Но зато стол, в обычное время украшенный только хрустальной вазой да парой газет, был накрыт. И как накрыт! Маслянистые ломти разделанной селедки выглядывали из-под усыпавшего ее зеленого лука, а изо рта несчастной рыбки торчал стебель петрушки! В плошке — малосольные огурцы! На тарелке — штук пять пахучих свежих, а также три помидора, редиска и зелень. В соломенной хлебнице — ломти «Бородинского». Колбаса «Молодежная». Сало. Хрустальные рюмки — явно только что тщательно вымытые. С самого краю — интригующе укутанная кастрюля.
То есть, короче говоря, сервировочка. Примерно как для дня рождения.
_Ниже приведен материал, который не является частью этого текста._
(* ===== verification/StoreProps.v ===== *)
(** * Properties of the metadata stores

    The claims about the two implementations of the store contract, about the
    encodings they use, and about what a client of the contract may rely on; each
    is followed by a run of the model at which its hypotheses hold. *)

From S2P Require Import Prelude Calendar World Crates Core Store Sqlite Postgres Stats Repository.
From S2P Require Import RepositoryInv RepositoryThms RepositoryOps History Sync Config Server.
From S2P Require Import Daemon Reference Scenario.

Section sqlite_properties.
Context `{!Env, !Chrono, !UuidCrate, !SerdeJson, !SqlEngine}.
Context `{!ChronoLaws, !UuidLaws, !SerdeJsonLaws, !SqlEngineLaws}.

(** C12: the SQLite store meets the contract of the trait: each operation has
    its effect on the abstract list of entries and events in every outcome,
    faults included, although instants are stored and compared as text and
    pruning deletes row by row. *)
Theorem sqlite_meets_contract : StoreLaws SqliteDb.
Proof. apply sqlite_store_laws. Qed.

(** Opening an SQLite store creates the missing tables and never loses a
    row, also when it fails half way. *)
Theorem sqlite_open_keeps_rows : StoreOpenLaws SqliteDb.
Proof. apply sqlite_open_laws. Qed.

(** Reading back a row written for an entry gives the entry. *)
Theorem sqlite_row_round_trip e (w : World SqliteDb) :
  entry_ok e → row_to_entry (entry_to_row e) w = (Ok e, w).
Proof. intros. by apply row_to_entry_run, row_entry_to_row. Qed.
End sqlite_properties.

Section postgres_properties.
Context `{!Env, !UuidCrate, !SerdeJson, !SqlEngine, !PgTimestamps}.
Context `{!SerdeJsonLaws, !SqlEngineLaws, !PgTimestampLaws}.

(** C13: the PostgreSQL store meets the contract: statements commit on their
    own, and a failure may be reported before or after the commit. *)
Theorem postgres_meets_contract : StoreLaws PgDb.
Proof. apply postgres_store_laws. Qed.

(** C32: reading back a row written for an entry gives the entry with its
    instant at the precision of the server, less than a microsecond away. *)
Theorem postgres_row_round_trip e (w : World PgDb) :
  (∀ s, stats e = Some s → stats_ok s) →
  pg_row_to_entry (pg_entry_to_row e) w = (Ok (stored_entry (S := PgDb) e), w) ∧
  (Z.abs (created_at (stored_entry (S := PgDb) e) - created_at e) < 1000)%Z.
Proof.
  intros Hs. split; [by apply pg_row_to_entry_run, pg_row_entry_to_row|]. apply pg_timestamp_close.
Qed.
End postgres_properties.

Section client_properties.
Context {S : Type} `{!Env, !UuidCrate, !MetadataStore S, !StoreModel S, !StoreLaws S}.
Implicit Types w : World S.

(** An entry that was inserted is found again by its identifier, and a
    second insertion with the same identifier is refused. *)
Theorem insert_then_get e w w1 :
  st_wf (w_db w) → entry_ok e → insert_entry e w = (Ok (), w1) →
  wp (get_backup (id e)) (λ r _, match r with Ok o => o = Some (stored_entry (S := S) e)
                                 | Err _ => True | Panic _ => False end) w1 ∧
  wp (insert_entry e) (λ r w2, ∃ err, r = Err err ∧ st_entries (w_db w2) ≡ₚ st_entries (w_db w1)) w1.
Proof.
  intros Hwf Hok Hins.
  run_spec (by apply insert_entry_law) in Hins as (_ & Hwf1 & _ & _ & Hp).
  assert (stored_entry (S := S) e ∈ st_entries (w_db w1)) as Hin by (rewrite Hp; left).
  assert (id e ∈ (id <$> st_entries (w_db w1))) as Hid by (by apply (list_elem_of_fmap_2 id) in Hin).
  split.
  - eapply wp_mono; [apply get_backup_law; [done|apply Hok]|].
    intros [[e'|]|err|] w2 (_ & _ & Hr); [|done..]. destruct Hr as [He' Hi]. f_equal.
    by apply (NoDup_fmap_elem id (st_entries (w_db w1))); [apply st_ids_nodup|..].
  - eapply wp_mono; [by apply insert_entry_law|].
    intros [[]|err|] w2 (_ & _ & _ & Hr); [by destruct Hr| |done].
    destruct Hr as [Hr|[Hno _]]; [by exists err|done].
Qed.
End client_properties.

Lemma newest_first_unique (l1 l2 : list BackupEntry) :
  newest_first l1 → newest_first l2 → l1 ≡ₚ l2 → NoDup (created_at <$> l1) → l1 = l2.
Proof.
  intros Hs1 Hs2 Hp Hnd. eapply StronglySorted_unique_strong; [|exact Hs1|exact Hs2|exact Hp].
  intros e1 e2 He1 He2 Ha Hb. rewrite <- Hp in He2. cbn beta in Ha, Hb.
  apply (NoDup_fmap_elem created_at l1); [done..|]. lia.
Qed.

Section backends.
Context {S1 S2 : Type} `{!Env, !UuidCrate}.
Context `{!MetadataStore S1, !StoreModel S1, !StoreLaws S1}.
Context `{!MetadataStore S2, !StoreModel S2, !StoreLaws S2}.

(** Two stores with the same entries list them alike: the backend cannot be
    told from the listing, if no two entries have the same instant. *)
Theorem backends_list_alike (w1 w1' : World S1) (w2 w2' : World S2) l1 l2 :
  st_wf (w_db w1) → st_wf (w_db w2) → st_entries (w_db w1) ≡ₚ st_entries (w_db w2) →
  NoDup (created_at <$> st_entries (w_db w1)) →
  list_backups w1 = (Ok l1, w1') → list_backups w2 = (Ok l2, w2') → l1 = l2.
Proof.
  intros Hwf1 Hwf2 Hp Hnd Hl1 Hl2.
  run_spec (by apply list_backups_law) in Hl1 as (_ & _ & Hp1 & Hs1).
  run_spec (by apply list_backups_law) in Hl2 as (_ & _ & Hp2 & Hs2).
  apply newest_first_unique; [done..|by rewrite Hp1, Hp2|by rewrite Hp1].
Qed.
End backends.

Section stats_properties.
Context {S : Type} `{!Env, !SerdeJson, !SqlEngine, !CollectionFile}.
Context `{!SerdeJsonLaws, !SqlEngineLaws, !CollectionFileLaws}.
Implicit Types w : World S.

(** Statistics survive being stored as JSON text. *)
Theorem stats_text_round_trip s : stats_ok s → stats_from_text (stats_to_text s) = Some s.
Proof. apply stats_from_to_text. Qed.

(** C25: extraction only reads, and what it returns describes the file: totals
    of cards, notes and reviews, each deck with cards once with its count and
    name, sorted by name, the counts adding up to the total.  It fails only on a
    fault or on a file that is not a collection. *)
Theorem extract_stats_correct path w :
  wp (extract_stats path) (λ r w', io_only w w' ∧
    match r with
    | Ok s => describes (w_fs w) path s ∧ stats_ok s
    | Err _ => ¬ fault_free ∨ (∀ b, w_fs w !! path = Some (File b) → ¬ collection_valid b)
    | Panic _ => False
    end) w.
Proof.
  eapply wp_mono; [apply extract_stats_spec|]. intros [s|e|] w' [Hio Hr]; [|done..].
  split_and!; [done..|]. by eapply describes_stats_ok.
Qed.
End stats_properties.

(** ** Witnesses *)

#[local] Existing Instance ref_env.

Definition ref_stats : BackupStats := {|
  total_cards := 3; total_decks := 3; total_notes := 2; total_revlog := 0;
  deck_stats := [{| deck_id := 9; deck_name := "Deck 9"; card_count := 1 |};
                 {| deck_id := 2; deck_name := "Kanji"; card_count := 2 |}];
|}.
Definition ref_entry : BackupEntry := {|
  id := 42; created_at := 1709992800123456789; timestamp_dir := "2024-03-09T14-00-00Z";
  content_hash_of := "020209"; status := Created; skip_reason := None; source_revision := None;
  sync_duration_ms := Some 1250%Z; size_bytes := 3; stats := Some ref_stats;
|}.
Lemma ref_stats_ok : stats_ok ref_stats.
Proof. apply (bool_decide_unpack _). by vm_compute. Qed.
Lemma ref_entry_ok : entry_ok ref_entry.
Proof.
  split_and!; [by vm_compute|apply (bool_decide_unpack _); by vm_compute|by vm_compute| |].
  - intros d [= <-]. by vm_compute.
  - intros s [= <-]. apply ref_stats_ok.
Qed.
Definition sqlite_empty : World SqliteDb := blank_world (sqlite_migrate no_tables).
Definition postgres_empty : World PgDb := blank_world (postgres_migrate no_pg_tables).
Lemma sqlite_empty_wf : st_wf (w_db sqlite_empty).
Proof. split; [|by exists []]. exists []. split_and!; [done|constructor|constructor]. Qed.
Lemma postgres_empty_wf : st_wf (w_db postgres_empty).
Proof. split; [|by eexists]. exists []. split_and!; [done|constructor|constructor]. Qed.

Lemma sqlite_meets_contract_witness : StoreLaws SqliteDb.
Proof. apply sqlite_meets_contract. Defined.

Lemma sqlite_open_keeps_rows_witness : StoreOpenLaws SqliteDb.
Proof. apply sqlite_open_keeps_rows. Defined.

Lemma sqlite_row_round_trip_witness :
  row_to_entry (entry_to_row ref_entry) sqlite_empty = (Ok ref_entry, sqlite_empty).
Proof. apply sqlite_row_round_trip. exact ref_entry_ok. Defined.

Lemma postgres_meets_contract_witness : StoreLaws PgDb.
Proof. apply postgres_meets_contract. Defined.

(** The nanoseconds are lost. *)
Lemma postgres_row_round_trip_witness :
  pg_row_to_entry (pg_entry_to_row ref_entry) postgres_empty =
    (Ok (stored_entry (S := PgDb) ref_entry), postgres_empty) ∧
  created_at (stored_entry (S := PgDb) ref_entry) = 1709992800123456000%Z.
Proof.
  split; [|reflexivity]. apply (postgres_row_round_trip ref_entry postgres_empty).
  intros s [= <-]. exact ref_stats_ok.
Defined.

Lemma insert_then_get_witness :
  wp (get_backup (id ref_entry)) (λ r _, match r with Ok o => o = Some (stored_entry (S := SqliteDb) ref_entry)
                                 | Err _ => True | Panic _ => False end)
    (after (insert_entry ref_entry) sqlite_empty).
Proof.
  assert (insert_entry ref_entry sqlite_empty = (Ok (), after (insert_entry ref_entry) sqlite_empty)) as Hins
    by (vm_compute; reflexivity).
  exact (proj1 (insert_then_get ref_entry sqlite_empty _ sqlite_empty_wf ref_entry_ok Hins)).
Defined.

(** One entry in both stores. *)
Definition micro_entry : BackupEntry := stored_entry (S := PgDb) ref_entry.
Lemma micro_entry_ok : entry_ok micro_entry.
Proof.
  destruct ref_entry_ok as (?&?&?&?&?). split_and!; [done|apply (bool_decide_unpack _); by vm_compute|done..].
Qed.
Lemma backends_list_alike_witness :
  result list_backups (after (insert_entry micro_entry) sqlite_empty) =
  result list_backups (after (insert_entry micro_entry) postgres_empty).
Proof.
  set (w1 := after (insert_entry micro_entry) sqlite_empty).
  set (w2 := after (insert_entry micro_entry) postgres_empty).
  assert (∀ l1 l2, result list_backups w1 = Ok l1 → result list_backups w2 = Ok l2 → l1 = l2) as Heq.
  { intros l1 l2 H1 H2. apply (backends_list_alike w1 (after list_backups w1) w2 (after list_backups w2)).
    - exact (proj1 (proj2 (insert_entry_law micro_entry sqlite_empty sqlite_empty_wf micro_entry_ok))).
    - exact (proj1 (proj2 (insert_entry_law micro_entry postgres_empty postgres_empty_wf micro_entry_ok))).
    - vm_compute. reflexivity.
    - apply (bool_decide_unpack _). by vm_compute.
    - rewrite run_after. by rewrite H1.
    - rewrite run_after. by rewrite H2. }
  assert (is_ok (result list_backups w1) = true) as Hok1 by (vm_compute; reflexivity).
  assert (is_ok (result list_backups w2) = true) as Hok2 by (vm_compute; reflexivity).
  destruct (result list_backups w1) as [l1|e|]; try discriminate Hok1.
  destruct (result list_backups w2) as [l2|e|]; try discriminate Hok2.
  f_equal. by apply Heq.
Defined.

Lemma stats_text_round_trip_witness : stats_from_text (stats_to_text ref_stats) = Some ref_stats.
Proof. apply stats_text_round_trip. exact ref_stats_ok. Defined.

Definition payload_at : Path := payload_path ref_root "2024-03-09T14-00-00Z".
Lemma extract_stats_correct_witness :
  wp (extract_stats payload_at) (λ r _, ∃ s, r = Ok s ∧ describes (w_fs w_backup) payload_at s ∧ stats_ok s)
    w_backup.
Proof.
  assert (wp (extract_stats payload_at) (λ r _, is_ok r = true) w_backup) as Hok by (vm_compute; reflexivity).
  eapply wp_mono; [apply wp_and; [|exact Hok]|].
  - apply (extract_stats_correct payload_at w_backup).
  - intros [s|e|] w' [[_ Hr] Hc]; try discriminate Hc. exists s. split; [reflexivity|exact Hr].
Defined.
Но день рождения у Кузнецова, помнится, был зимой. В конце декабря.
— А?! — торжествующе спросил он.
— Да-а-а, — протянул Плетнев. — Красота… А что случилось?
— Праздник у нас сегодня, Саша! Праздник! — воскликнул Николай Петрович, приобнимая его за плечи и встряхивая. — Давай! Руки иди мой! Садимся, а то стынет!
И тут же шагнул к холодильнику, чтобы извлечь бутылку армянского коньяку и прокричать, потрясая ею, как гранатой:
— За границу еду, Саша! В Афганистан! Начальником поликлиники Советского посольства! Спасибо тебе, Саша! Спасибо!..
— Да ладно, — отмахнулся Плетнев. — Мне-то за что?
— Перестань! — снова закричал Кузнецов. — Я тебе вот как благодарен! Вот как!
И стал пилить бутылкой по горлу, чтобы показать, как он благодарен.
— Да ладно! Что вы, в самом деле… Это Сереге Астафьеву спасибо надо сказать. И отцу его, главным-то образом…
А дело, собственно говоря, было так.
Кузнецов трубил всю жизнь. И до пенсии ему оставалось совсем немного. Армейские люди рано выходят на пенсию. Если до генеральских чинов не дослужился, то отб ухал свой четвертак — и на покой. И никому дела нет, что ты, возможно, мужик в самом соку. С другой стороны, в соку-то ты, может, и в соку, а все равно начинать гражданскую жизнь с чистого листа поздновато. Надо на гражданку не просто так выйти, а хоть с каким багажом. Хотя бы с квартирой. Вот здесь и была закавыка — промотался Кузнецов по гарнизонам, квартиры не нажил и теперь, в преддверии пенсии, очень об этом волновался. Потому что жена, трое детей, и жить с ними где-нибудь на дальнем пограничье ему на старости лет ой как не хотелось.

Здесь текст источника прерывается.